- PROBLEM TO WORK ON
If a line includes the word "loop", it belongs in the count; state the total for the data below and add nothing.

Data items:
(* ===== verification/EndToEnd.v ===== *)
(** * A client and a server over one connection

    What [mcp_client_request] writes is a line the serve loop answers, and
    what the serve loop writes for it is a line the client accepts: the
    caller on one side gets what the dispatcher answered on the other. *)
From S2P Require Import Prelude Heap Utf8 Double JsonValue JsonParse JsonGrammar JsonNumber JsonSerialize JsonApi Schema Message Initialize Validate Builders Tasks Skills Mrtr Session Dispatcher Lifecycle Registry Server Routes RouteLaws Routing Serving Transport Client Stdio Exchange Serve.

Local Open Scope Z_scope.

(** A text the other side can read. *)
Definition fits (j : json) : Prop :=
  jdepth j <= MCP_JSON_MAX_DEPTH /\ Z.of_nat (length (render j)) + 4097 <= MCP_PROTOCOL_MAX_MESSAGE_BYTES.

(** ** A message is one line *)

Lemma wire_line v rest : wf v -> next_line (wire (erase v) ++ rest) = Some (render (erase v), rest).
Proof.
  intros Hw. unfold wire. rewrite <- app_assoc. cbn [app]. rewrite next_line_cut.
  rewrite (proj2 (cut_some newline _ (render (erase v)) rest)); [done|]. split; [done|]. apply printable_not_in; [done|]. by apply render_printable.
Qed.

Lemma wire_text v : wf v -> cstr (strip_cr (render (erase v))) = render (erase v).
Proof.
  intros Hw. pose proof (render_printable v Hw) as Hp. assert (strip_cr (render (erase v)) = render (erase v)) as ->.
  { unfold strip_cr. destruct (rev (render (erase v))) as [|b s] eqn:Er; [by destruct (render (erase v)) using rev_ind; [|rewrite rev_app_distr in Er]|].
    destruct (Byte.eqb b carriage_return) eqn:Eb; [|done]. apply byte_eqb_eq in Eb as ->. exfalso.
    apply (printable_not_in carriage_return (render (erase v))); [done|done|]. apply list_elem_of_In, in_rev. rewrite Er. by left. }
  by apply cstr_no_nul, printable_no_nul.
Qed.

(** ** The two sides *)

Lemma request_reads m id method params :
  wf_msg m -> erase (dom m) = request_json id method params ->
  mcp_message_kind (Some m) = MCP_MSG_REQUEST /\ reply_id (Some m) = JNumber id /\ mcp_message_method (Some m) = Some (cstr method).
Proof.
  intros [Hw _] He. rewrite (kind_meaning m _ Hw He), (reply_id_meaning m _ Hw He), (method_meaning m _ Hw He).
  destruct params; cbn [jset]; jlook; by rewrite bool_decide_true by eauto.
Qed.

(** The answer to a request with a number for an id is one the client
    accepts. *)
Lemma answer_matches req resp id :
  answers req resp -> reply_id (Some req) = JNumber id -> isfinite id = true ->
  mcp_message_method (Some req) <> Some (cs "subscriptions/listen") -> matches id resp.
Proof.
  intros ([Hw [l Hl]] & _ & [[Hk Hi]|Hack]) Hr Hf Hm.
  - split; [done|]. rewrite Hr in Hi. exists id. split; [|by apply deqb_refl].
    rewrite (reply_id_meaning resp l Hw Hl) in Hi. rewrite (id_number_meaning resp l Hw Hl).
    destruct (jlookup (cs "id") l) as [[]|]; congruence.
  - by destruct Hack as [? _].
Qed.

Section connection.
Context (logger : option mcp_log_level_t) (undefined_int : Z).
Implicit Types c : mcp_client_t stdio_backend_t.

(** The server's side: the request is dispatched and its answer is what the
    serve loop sends for the client's line. *)
Lemma request_step id method params req srv sess h r h' :
  ample h -> routes_inv (rest srv) -> IdSet.inv (ids sess) ->
  wf_msg req -> erase (dom req) = request_json id method params -> fits (request_json id method params) ->
  mcp_server_dispatch logger (Some srv) (Some sess) (Some req) true h = (r, h') ->
  exists o resp, r = Some (inr o) /\ o_resp o = Some resp /\ answers req resp /\
    line_step logger (render (request_json id method params)) (srv, sess) (o_srv o, o_session o) (wire (erase (dom resp))).
Proof.
  intros A Hinv Hids Hw He [Hd Hl] H. pose proof H as Hrun. destruct (request_reads req id method params Hw He) as (Hk & _ & _).
  apply (dispatch_full (R := server_rest)) in H as (o & -> & Hst & _); [|done..]. unfold status_of in Hst.
  destruct (o_resp o) as [resp|] eqn:Er; [|by destruct Hst]. destruct Hst as [_ Hans]. exists o, resp.
  do 3 (split; [done|]). eapply step_request; [|done|exact Hrun|done|done]. rewrite <- He in *. apply denotes_render; [done|done|lia].
Qed.

(** The client's side: it accepts that answer. *)
Lemma request_served c w rest method params req resp h r h' :
  ample h -> valid_double (next_id c) = true -> isfinite (next_id c) = true ->
  utf8_valid (cstr method) = true -> cstr method <> cs "subscriptions/listen" -> owf params ->
  wf_msg req -> erase (dom req) = request_json (next_id c) method params -> answers req resp -> fits (erase (dom resp)) ->
  line_at (t c) w (wire (erase (dom resp)) ++ rest) -> request undefined_int c method params true h = (r, h') ->
  exists st res c',
    r = (st, res, Some c') /\ line_at (t c') (w ++ wire (request_json (next_id c) method params)) rest /\
    told undefined_int true resp st res /\
    (error_status undefined_int resp = None -> is_Some (mcp_message_result (Some resp)) -> is_Some res).
Proof.
  intros A Hv Hf Hu Hm Hp Hwq Heq Hans [Hd Hl] Hx H.
  destruct (request_reads req _ _ _ Hwq Heq) as (_ & Hid & Hme). assert (wf_msg resp) as Hw by apply Hans.
  assert (wf (dom resp)) as Hwd by apply Hw.
  assert (denotes (render (erase (dom resp))) resp) as Hden by (apply denotes_render; [done|done|lia]).
  eapply (request_line undefined_int c method params w _ _ _ resp) in H;
    [exact H|done|exact Hx|done|done|done|done|by apply wire_line|done|by rewrite wire_text|
     eapply answer_matches; [exact Hans|exact Hid|done|rewrite Hme; congruence]].
Qed.
End connection.

(** ** Theorem *)

(** C4: The two ends agree, for every method but subscriptions/listen (the
    server acknowledges that one by a notification, which
    [mcp_client_subscriptions_listen] reads and [mcp_client_request] refuses).
    Let the client's next id be finite, the method UTF-8, the parameters
    well formed, and let the request nest at most 128 deep and be at least
    4097 bytes below the limit of a message; let the server's registries
    keep their invariant and the allocators refuse nothing.  Then the
    dispatcher answers the request, and the answer is what the serve loop
    sends for the line that the client writes.  A client whose writes
    succeed and that reads that line, if it keeps the same limits, in
    whatever pieces it arrives, returns to its caller exactly what the
    dispatcher answered: the result of the response, with the same contents,
    or the status of its error code.  The client has then written its request
    and nothing else, and read the answer and nothing else. *)
Theorem client_meets_server logger undefined_int (c : mcp_client_t stdio_backend_t) method params req srv sess hs ro hs' :
  ample hs -> routes_inv (rest srv) -> IdSet.inv (ids sess) ->
  valid_double (next_id c) = true -> isfinite (next_id c) = true ->
  utf8_valid (cstr method) = true -> cstr method <> cs "subscriptions/listen" -> owf params ->
  wf_msg req -> erase (dom req) = request_json (next_id c) method params -> fits (erase (dom req)) ->
  mcp_server_dispatch logger (Some srv) (Some sess) (Some req) true hs = (ro, hs') ->
  exists o resp, ro = Some (inr o) /\ o_resp o = Some resp /\ answers req resp /\
    line_step logger (render (request_json (next_id c) method params)) (srv, sess) (o_srv o, o_session o) (wire (erase (dom resp))) /\
    (forall w rest h r h',
      ample h -> fits (erase (dom resp)) -> line_at (t c) w (wire (erase (dom resp)) ++ rest) ->
      mcp_client_request undefined_int (Some c) (Some method) params true h = (r, h') ->
      exists st res c', r = (st, res, Some c') /\
        line_at (t c') (w ++ wire (request_json (next_id c) method params)) rest /\
        told undefined_int true resp st res /\
        (error_status undefined_int resp = None -> is_Some (mcp_message_result (Some resp)) -> is_Some res)).
Proof.
  intros A Hinv Hids Hv Hf Hu Hm Hp Hw He Hfit H. rewrite He in Hfit.
  destruct (request_step logger _ _ _ _ _ _ _ _ _ A Hinv Hids Hw He Hfit H) as (o & resp & -> & Hres & Hans & Hstep).
  exists o, resp. do 4 (split; [done|]). intros w rest h r h' A' Hfr Hx Hr. by eapply request_served.
Qed.

(** ** Witness *)

Definition ping_request : mcp_message_t := Message (doc "{'jsonrpc':'2.0','id':1,'method':'ping'}").

Lemma client_meets_server_witness :
  exists ro hs', mcp_server_dispatch None (Some sample_full_server) (Some ready_session) (Some ping_request) true fresh_heap = (ro, hs') /\
  exists o resp, ro = Some (inr o) /\ o_resp o = Some resp /\ answers ping_request resp /\
    line_step None (render (request_json (double_of_Z 1) (cs "ping") None)) (sample_full_server, ready_session)
      (o_srv o, o_session o) (wire (erase (dom resp))) /\
    (forall w rest h r h',
      ample h -> fits (erase (dom resp)) -> line_at (t (line_client pong None)) w (wire (erase (dom resp)) ++ rest) ->
      mcp_client_request 0 (Some (line_client pong None)) (Some (cs "ping")) None true h = (r, h') ->
      exists st res c', r = (st, res, Some c') /\
        line_at (t c') (w ++ wire (request_json (double_of_Z 1) (cs "ping") None)) rest /\
        told 0 true resp st res /\
        (error_status 0 resp = None -> is_Some (mcp_message_result (Some resp)) -> is_Some res)).
Proof.
  eexists _, _. split; [apply surjective_pairing|].
  eapply (client_meets_server None 0 (line_client pong None) (cs "ping") None ping_request sample_full_server ready_session fresh_heap);
    [exact fresh_ample|exact sample_routes_inv|exact ready_inv|vm_compute; reflexivity..|discriminate|exact I
    |split; [apply doc_wf|eexists; vm_compute; reflexivity]|vm_compute; reflexivity|split; vm_compute; discriminate|apply surjective_pairing].
Defined.

(** The whole way with concrete data: the line the server writes, read by
    the client. *)
Example ping_pong :
  let reply := js "{'jsonrpc':'2.0','id':1,'result':{'resultType':'complete'}}" ++ [newline] in
  match (mcp_client_request 0 (Some (line_client reply None)) (Some (cs "ping")) None true fresh_heap).1 with
  | (st, Some v, Some c) =>
      st = MCP_OK /\ erase v = JObject [(cs "resultType", JString (cs "complete"))] /\
      (match backend (t c) with Some b => written <$> out_ b | None => None end) = Some (wire (request_json (double_of_Z 1) (cs "ping") None))
  | _ => False
  end.
Proof. vm_compute. done. Qed.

- WRITTEN SOLUTION
4